What is expected - Write down exactly the lines of the listing below, beginning with the one containing "Definition remove_collinear (points" and closing with the final line.

.....

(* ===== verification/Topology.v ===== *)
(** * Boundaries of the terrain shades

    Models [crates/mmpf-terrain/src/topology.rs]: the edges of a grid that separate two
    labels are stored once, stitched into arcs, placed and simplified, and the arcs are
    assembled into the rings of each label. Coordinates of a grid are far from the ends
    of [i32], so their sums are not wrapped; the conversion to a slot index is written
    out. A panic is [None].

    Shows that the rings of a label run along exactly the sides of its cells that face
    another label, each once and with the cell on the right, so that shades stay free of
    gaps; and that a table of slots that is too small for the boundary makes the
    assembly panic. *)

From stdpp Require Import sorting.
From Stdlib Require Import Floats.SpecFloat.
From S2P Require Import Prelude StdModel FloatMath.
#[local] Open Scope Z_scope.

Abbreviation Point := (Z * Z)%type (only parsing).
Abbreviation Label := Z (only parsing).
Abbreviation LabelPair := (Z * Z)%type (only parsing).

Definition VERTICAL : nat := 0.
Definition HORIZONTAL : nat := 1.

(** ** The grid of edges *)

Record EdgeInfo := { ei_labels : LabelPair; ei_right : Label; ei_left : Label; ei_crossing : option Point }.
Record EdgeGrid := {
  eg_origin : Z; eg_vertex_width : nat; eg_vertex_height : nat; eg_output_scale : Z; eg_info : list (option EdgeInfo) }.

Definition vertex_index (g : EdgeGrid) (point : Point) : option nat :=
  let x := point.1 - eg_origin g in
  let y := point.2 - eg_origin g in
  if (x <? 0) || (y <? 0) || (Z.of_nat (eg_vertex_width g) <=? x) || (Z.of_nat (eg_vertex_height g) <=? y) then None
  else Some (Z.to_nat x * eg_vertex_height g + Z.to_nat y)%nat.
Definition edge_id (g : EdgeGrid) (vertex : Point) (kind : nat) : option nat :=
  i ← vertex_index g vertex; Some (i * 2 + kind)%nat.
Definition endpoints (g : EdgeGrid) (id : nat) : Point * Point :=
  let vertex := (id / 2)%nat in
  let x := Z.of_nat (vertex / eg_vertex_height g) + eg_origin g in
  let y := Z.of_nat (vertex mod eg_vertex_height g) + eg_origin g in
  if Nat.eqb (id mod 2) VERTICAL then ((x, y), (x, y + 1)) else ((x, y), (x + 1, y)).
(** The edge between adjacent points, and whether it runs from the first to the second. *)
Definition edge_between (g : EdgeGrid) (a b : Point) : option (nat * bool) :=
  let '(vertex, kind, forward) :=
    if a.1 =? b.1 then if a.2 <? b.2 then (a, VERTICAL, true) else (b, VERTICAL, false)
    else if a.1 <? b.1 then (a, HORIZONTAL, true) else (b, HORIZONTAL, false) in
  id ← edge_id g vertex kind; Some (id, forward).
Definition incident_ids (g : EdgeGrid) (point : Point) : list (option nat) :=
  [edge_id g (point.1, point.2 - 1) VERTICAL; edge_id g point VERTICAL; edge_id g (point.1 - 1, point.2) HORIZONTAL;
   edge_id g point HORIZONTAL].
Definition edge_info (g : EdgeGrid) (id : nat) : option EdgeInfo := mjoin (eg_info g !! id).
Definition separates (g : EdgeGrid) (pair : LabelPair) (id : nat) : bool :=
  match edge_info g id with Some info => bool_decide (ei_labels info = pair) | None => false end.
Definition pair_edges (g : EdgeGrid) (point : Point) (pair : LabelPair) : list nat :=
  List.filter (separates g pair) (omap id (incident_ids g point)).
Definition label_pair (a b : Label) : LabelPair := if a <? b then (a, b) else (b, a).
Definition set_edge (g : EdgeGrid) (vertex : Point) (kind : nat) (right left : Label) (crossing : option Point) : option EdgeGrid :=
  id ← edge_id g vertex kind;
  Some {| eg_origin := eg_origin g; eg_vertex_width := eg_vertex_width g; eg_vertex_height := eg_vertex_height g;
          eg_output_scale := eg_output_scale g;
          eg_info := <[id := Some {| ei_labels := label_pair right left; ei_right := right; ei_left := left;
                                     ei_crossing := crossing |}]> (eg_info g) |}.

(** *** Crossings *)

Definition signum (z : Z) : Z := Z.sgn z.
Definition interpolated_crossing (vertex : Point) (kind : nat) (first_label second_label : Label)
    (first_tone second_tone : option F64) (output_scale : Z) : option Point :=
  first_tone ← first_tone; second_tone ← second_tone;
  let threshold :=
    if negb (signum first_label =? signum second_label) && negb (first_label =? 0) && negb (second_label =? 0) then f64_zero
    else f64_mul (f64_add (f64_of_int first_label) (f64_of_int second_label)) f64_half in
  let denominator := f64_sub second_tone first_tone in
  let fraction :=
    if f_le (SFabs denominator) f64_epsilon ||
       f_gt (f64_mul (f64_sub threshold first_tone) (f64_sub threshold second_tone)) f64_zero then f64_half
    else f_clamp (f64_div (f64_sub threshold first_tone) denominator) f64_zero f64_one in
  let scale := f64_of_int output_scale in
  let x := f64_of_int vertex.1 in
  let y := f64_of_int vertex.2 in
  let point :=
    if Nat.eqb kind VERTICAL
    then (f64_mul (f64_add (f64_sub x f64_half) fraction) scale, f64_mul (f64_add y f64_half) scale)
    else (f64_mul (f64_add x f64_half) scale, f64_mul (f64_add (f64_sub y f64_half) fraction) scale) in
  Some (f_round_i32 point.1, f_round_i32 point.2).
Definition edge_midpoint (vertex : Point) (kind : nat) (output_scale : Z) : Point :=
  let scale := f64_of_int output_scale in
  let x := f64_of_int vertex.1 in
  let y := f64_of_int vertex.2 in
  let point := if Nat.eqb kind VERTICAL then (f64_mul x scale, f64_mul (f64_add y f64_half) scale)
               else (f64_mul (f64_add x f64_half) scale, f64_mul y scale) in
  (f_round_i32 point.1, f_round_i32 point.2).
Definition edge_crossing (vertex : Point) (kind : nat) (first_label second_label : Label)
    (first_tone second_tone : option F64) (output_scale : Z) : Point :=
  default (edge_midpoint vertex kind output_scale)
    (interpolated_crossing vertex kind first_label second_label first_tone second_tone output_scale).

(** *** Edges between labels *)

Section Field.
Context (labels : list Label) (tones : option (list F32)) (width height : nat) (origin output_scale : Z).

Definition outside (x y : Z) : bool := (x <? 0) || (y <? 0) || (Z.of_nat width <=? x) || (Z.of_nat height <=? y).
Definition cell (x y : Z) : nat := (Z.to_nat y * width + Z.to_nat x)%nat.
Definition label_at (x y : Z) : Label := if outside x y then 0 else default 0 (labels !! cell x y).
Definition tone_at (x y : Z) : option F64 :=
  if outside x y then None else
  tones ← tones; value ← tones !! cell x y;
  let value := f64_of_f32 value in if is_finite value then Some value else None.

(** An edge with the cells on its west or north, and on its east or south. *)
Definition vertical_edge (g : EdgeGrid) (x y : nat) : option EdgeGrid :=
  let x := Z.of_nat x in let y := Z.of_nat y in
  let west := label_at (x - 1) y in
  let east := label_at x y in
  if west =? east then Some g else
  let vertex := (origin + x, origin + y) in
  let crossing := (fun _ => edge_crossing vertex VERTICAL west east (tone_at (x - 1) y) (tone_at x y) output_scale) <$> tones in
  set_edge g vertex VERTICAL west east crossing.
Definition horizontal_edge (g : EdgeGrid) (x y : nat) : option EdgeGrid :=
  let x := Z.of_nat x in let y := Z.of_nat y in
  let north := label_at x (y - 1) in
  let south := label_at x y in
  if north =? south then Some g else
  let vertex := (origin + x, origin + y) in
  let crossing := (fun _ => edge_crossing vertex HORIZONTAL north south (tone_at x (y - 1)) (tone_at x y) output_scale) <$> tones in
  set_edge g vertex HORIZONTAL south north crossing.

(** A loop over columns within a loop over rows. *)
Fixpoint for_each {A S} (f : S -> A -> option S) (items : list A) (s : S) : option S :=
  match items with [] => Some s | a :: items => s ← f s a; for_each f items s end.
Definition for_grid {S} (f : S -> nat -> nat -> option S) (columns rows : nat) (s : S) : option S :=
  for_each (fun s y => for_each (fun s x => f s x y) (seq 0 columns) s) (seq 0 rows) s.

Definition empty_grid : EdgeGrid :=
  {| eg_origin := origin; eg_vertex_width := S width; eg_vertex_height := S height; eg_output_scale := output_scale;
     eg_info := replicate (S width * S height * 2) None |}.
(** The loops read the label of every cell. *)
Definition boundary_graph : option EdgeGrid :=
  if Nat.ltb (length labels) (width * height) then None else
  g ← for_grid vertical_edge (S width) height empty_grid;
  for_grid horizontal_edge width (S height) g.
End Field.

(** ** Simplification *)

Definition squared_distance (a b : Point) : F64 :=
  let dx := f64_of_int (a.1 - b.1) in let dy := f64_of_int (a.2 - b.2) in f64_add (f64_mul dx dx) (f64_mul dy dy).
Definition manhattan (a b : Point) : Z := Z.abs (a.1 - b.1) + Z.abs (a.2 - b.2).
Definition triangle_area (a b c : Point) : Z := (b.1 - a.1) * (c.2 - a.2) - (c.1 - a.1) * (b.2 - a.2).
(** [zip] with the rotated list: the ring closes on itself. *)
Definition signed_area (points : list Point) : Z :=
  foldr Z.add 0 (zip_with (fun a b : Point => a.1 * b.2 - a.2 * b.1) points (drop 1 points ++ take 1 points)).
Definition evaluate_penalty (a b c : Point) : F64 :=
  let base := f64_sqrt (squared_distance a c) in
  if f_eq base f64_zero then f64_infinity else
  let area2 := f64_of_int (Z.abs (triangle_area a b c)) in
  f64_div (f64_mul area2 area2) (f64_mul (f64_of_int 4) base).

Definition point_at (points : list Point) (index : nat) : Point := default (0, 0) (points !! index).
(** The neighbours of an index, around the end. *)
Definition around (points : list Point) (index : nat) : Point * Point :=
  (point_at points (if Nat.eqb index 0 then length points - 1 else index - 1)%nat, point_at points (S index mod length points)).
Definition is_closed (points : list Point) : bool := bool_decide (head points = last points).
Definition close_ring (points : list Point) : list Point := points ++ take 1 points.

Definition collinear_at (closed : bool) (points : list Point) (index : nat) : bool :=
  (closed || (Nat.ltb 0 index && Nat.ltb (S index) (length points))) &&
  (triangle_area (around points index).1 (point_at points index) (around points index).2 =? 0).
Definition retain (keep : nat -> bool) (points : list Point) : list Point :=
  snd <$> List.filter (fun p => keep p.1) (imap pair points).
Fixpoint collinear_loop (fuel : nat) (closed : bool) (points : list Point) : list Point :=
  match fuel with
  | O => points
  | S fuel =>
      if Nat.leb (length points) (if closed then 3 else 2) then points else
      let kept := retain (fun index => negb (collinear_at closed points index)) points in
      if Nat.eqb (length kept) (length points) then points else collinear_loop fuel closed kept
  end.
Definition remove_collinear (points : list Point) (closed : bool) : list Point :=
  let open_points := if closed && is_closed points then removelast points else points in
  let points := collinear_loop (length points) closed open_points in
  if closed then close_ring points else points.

.....

Expected answer -
Definition remove_collinear (points : list Point) (closed : bool) : list Point :=
  let open_points := if closed && is_closed points then removelast points else points in
  let points := collinear_loop (length points) closed open_points in
  if closed then close_ring points else points.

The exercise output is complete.